▶ Task brief:
Check every line of the listing below for the word "contradiction" and give the number of lines where it appears, with nothing added.

▶ Data supplied:
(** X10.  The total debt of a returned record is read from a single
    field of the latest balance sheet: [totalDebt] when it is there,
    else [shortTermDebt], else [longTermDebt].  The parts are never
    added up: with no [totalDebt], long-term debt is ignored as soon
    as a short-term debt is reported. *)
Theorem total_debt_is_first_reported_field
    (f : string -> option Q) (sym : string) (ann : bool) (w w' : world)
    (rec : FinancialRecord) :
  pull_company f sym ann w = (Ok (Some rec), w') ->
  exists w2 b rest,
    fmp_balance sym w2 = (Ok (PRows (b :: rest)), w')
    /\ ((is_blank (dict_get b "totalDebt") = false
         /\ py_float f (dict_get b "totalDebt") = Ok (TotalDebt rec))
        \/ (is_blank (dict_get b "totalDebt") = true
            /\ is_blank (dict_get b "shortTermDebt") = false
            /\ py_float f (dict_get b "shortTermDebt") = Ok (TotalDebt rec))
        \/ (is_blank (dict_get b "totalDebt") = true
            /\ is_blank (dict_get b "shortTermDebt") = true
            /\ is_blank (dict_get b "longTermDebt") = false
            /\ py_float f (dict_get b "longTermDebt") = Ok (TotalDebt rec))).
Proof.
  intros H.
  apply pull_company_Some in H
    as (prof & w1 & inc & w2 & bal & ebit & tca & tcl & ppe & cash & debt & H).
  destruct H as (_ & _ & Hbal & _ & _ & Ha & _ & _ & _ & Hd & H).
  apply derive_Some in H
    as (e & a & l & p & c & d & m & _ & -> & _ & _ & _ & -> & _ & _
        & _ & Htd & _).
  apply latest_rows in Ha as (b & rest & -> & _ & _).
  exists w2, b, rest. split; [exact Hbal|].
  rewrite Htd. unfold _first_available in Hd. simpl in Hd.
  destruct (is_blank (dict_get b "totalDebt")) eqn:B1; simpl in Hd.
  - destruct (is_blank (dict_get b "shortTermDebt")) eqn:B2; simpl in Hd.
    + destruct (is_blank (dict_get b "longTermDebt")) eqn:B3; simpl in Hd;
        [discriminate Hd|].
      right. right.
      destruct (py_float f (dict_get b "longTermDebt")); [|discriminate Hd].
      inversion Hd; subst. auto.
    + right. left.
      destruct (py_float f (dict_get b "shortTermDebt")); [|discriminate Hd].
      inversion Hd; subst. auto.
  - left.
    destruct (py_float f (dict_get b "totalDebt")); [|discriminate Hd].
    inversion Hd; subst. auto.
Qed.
==
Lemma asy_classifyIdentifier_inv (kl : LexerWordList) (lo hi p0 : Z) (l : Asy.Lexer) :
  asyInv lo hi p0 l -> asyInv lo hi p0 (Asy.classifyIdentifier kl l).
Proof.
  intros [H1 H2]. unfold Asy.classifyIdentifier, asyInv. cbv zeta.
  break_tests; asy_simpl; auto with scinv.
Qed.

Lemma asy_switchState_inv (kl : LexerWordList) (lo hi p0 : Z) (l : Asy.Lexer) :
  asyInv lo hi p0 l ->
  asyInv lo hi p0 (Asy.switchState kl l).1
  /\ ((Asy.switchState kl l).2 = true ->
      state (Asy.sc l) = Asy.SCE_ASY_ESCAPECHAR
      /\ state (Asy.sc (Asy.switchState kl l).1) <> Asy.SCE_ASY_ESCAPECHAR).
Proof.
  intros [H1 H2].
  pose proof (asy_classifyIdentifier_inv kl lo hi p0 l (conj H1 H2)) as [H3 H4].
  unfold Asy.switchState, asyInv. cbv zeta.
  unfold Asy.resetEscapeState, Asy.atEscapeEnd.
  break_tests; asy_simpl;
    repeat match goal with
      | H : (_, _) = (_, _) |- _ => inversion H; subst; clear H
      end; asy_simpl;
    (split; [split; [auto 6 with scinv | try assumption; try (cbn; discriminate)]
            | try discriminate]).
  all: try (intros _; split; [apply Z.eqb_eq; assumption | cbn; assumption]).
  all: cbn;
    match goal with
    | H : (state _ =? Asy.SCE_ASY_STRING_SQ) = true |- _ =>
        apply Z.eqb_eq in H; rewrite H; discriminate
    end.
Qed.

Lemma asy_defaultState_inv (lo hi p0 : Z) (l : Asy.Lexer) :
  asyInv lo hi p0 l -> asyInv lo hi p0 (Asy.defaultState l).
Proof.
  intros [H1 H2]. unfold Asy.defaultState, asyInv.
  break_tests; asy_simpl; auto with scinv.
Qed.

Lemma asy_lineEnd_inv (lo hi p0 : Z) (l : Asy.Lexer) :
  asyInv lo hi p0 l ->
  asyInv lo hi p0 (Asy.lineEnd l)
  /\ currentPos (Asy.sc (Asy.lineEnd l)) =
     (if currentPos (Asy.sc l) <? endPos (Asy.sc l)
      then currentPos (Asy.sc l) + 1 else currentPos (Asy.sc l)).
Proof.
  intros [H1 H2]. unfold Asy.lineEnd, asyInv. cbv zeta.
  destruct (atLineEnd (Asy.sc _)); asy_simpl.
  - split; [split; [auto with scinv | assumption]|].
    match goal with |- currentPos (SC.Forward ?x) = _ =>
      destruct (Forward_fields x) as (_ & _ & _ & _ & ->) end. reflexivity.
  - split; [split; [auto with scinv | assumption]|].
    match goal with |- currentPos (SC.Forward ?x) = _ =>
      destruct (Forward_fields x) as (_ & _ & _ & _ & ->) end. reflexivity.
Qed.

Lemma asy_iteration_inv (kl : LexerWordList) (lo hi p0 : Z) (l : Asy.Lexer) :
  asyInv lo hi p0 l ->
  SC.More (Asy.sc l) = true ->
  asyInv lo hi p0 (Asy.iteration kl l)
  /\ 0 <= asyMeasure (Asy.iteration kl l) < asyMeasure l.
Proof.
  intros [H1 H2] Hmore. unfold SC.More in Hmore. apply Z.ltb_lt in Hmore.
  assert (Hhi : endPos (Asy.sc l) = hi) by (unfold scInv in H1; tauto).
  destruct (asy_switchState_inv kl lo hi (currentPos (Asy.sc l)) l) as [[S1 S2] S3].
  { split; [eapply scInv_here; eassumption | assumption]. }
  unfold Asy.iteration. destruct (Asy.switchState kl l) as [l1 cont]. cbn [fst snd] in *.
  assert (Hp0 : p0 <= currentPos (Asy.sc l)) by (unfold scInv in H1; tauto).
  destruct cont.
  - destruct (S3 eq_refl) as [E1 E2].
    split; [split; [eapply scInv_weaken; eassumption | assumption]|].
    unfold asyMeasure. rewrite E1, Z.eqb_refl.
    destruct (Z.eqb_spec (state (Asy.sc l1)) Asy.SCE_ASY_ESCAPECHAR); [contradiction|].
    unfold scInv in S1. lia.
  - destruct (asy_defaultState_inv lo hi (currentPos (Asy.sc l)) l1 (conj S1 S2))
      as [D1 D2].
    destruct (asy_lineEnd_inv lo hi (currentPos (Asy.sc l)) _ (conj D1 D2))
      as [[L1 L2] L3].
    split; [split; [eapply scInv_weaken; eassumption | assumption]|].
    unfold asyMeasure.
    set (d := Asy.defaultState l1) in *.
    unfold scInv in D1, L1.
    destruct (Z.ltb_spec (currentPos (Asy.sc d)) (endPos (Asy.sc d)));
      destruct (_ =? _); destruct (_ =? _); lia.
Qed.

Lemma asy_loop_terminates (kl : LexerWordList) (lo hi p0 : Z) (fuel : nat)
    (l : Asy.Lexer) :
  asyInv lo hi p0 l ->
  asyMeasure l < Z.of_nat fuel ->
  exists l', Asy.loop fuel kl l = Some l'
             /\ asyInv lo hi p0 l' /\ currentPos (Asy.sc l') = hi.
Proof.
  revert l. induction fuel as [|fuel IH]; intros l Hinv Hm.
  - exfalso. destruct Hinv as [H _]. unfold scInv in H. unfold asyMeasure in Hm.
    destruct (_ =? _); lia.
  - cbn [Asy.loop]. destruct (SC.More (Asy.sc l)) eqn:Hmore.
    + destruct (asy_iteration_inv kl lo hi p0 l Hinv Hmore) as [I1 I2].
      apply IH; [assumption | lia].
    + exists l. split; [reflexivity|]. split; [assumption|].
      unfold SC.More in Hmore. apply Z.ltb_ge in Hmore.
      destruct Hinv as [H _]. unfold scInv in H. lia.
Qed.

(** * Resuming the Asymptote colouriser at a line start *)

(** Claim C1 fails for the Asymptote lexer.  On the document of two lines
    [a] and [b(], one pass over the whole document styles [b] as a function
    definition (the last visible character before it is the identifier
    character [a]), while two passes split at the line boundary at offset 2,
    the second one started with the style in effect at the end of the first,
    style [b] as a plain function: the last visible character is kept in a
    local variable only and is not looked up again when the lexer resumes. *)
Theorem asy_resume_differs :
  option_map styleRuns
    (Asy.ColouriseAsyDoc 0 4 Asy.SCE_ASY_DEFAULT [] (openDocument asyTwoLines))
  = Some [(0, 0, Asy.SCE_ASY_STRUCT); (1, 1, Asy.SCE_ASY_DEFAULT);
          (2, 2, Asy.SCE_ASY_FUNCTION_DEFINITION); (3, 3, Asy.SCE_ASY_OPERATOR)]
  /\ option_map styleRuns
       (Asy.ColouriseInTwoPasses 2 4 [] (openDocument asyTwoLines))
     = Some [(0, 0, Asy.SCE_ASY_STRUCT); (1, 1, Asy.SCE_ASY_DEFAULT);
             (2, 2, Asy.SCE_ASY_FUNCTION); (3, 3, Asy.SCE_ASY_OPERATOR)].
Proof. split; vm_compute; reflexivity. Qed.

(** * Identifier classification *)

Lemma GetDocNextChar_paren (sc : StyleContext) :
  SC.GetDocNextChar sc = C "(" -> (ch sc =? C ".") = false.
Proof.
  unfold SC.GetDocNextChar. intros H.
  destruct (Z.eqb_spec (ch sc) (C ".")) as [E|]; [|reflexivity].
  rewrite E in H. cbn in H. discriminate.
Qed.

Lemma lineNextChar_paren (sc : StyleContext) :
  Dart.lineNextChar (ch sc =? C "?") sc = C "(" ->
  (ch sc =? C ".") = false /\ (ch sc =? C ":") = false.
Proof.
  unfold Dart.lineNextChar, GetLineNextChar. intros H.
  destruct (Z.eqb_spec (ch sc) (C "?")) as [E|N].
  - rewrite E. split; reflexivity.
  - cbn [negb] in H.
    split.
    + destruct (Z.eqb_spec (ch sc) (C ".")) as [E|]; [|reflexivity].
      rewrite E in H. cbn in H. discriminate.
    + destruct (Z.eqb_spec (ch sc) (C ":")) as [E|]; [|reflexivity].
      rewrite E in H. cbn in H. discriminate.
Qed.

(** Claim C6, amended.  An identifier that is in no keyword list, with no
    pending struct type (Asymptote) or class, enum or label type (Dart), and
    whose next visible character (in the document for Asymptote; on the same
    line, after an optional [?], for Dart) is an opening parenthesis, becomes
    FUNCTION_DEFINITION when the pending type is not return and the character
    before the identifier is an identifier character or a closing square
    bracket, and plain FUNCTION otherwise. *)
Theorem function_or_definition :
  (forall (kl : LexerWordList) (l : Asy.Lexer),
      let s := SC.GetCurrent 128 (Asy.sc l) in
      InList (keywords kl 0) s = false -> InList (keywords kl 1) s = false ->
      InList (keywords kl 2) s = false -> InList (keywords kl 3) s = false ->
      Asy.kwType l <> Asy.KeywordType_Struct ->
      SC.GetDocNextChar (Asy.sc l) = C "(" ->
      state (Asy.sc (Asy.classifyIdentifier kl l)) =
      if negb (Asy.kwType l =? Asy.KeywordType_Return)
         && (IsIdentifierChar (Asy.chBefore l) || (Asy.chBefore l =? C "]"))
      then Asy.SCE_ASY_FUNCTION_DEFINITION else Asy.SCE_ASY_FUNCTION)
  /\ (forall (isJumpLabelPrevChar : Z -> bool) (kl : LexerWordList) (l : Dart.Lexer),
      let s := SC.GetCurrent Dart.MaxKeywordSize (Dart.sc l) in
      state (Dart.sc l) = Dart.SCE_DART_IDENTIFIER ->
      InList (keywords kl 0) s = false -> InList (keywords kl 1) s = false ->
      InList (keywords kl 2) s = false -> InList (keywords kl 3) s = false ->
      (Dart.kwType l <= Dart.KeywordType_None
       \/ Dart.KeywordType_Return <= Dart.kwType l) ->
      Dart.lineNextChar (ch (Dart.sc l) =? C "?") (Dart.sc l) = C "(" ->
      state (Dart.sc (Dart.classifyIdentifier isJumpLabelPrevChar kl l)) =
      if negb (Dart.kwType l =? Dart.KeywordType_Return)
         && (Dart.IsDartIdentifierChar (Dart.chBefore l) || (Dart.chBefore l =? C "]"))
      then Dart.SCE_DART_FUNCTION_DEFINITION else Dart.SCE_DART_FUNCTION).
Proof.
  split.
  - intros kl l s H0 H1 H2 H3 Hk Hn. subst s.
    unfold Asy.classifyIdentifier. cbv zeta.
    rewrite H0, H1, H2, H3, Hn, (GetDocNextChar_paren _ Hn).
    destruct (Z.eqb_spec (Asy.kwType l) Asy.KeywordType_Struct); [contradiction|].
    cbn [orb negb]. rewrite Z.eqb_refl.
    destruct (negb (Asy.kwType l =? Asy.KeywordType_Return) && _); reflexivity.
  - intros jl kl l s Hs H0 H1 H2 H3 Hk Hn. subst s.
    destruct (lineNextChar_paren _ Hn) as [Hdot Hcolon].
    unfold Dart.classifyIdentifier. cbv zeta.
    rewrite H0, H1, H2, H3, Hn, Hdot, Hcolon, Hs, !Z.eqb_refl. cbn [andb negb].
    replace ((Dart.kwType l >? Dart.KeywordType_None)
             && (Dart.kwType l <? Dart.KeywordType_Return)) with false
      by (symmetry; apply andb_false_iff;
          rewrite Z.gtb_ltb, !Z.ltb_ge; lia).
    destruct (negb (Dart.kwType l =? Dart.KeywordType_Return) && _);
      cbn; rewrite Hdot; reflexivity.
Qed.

▶ Exercise answer:
2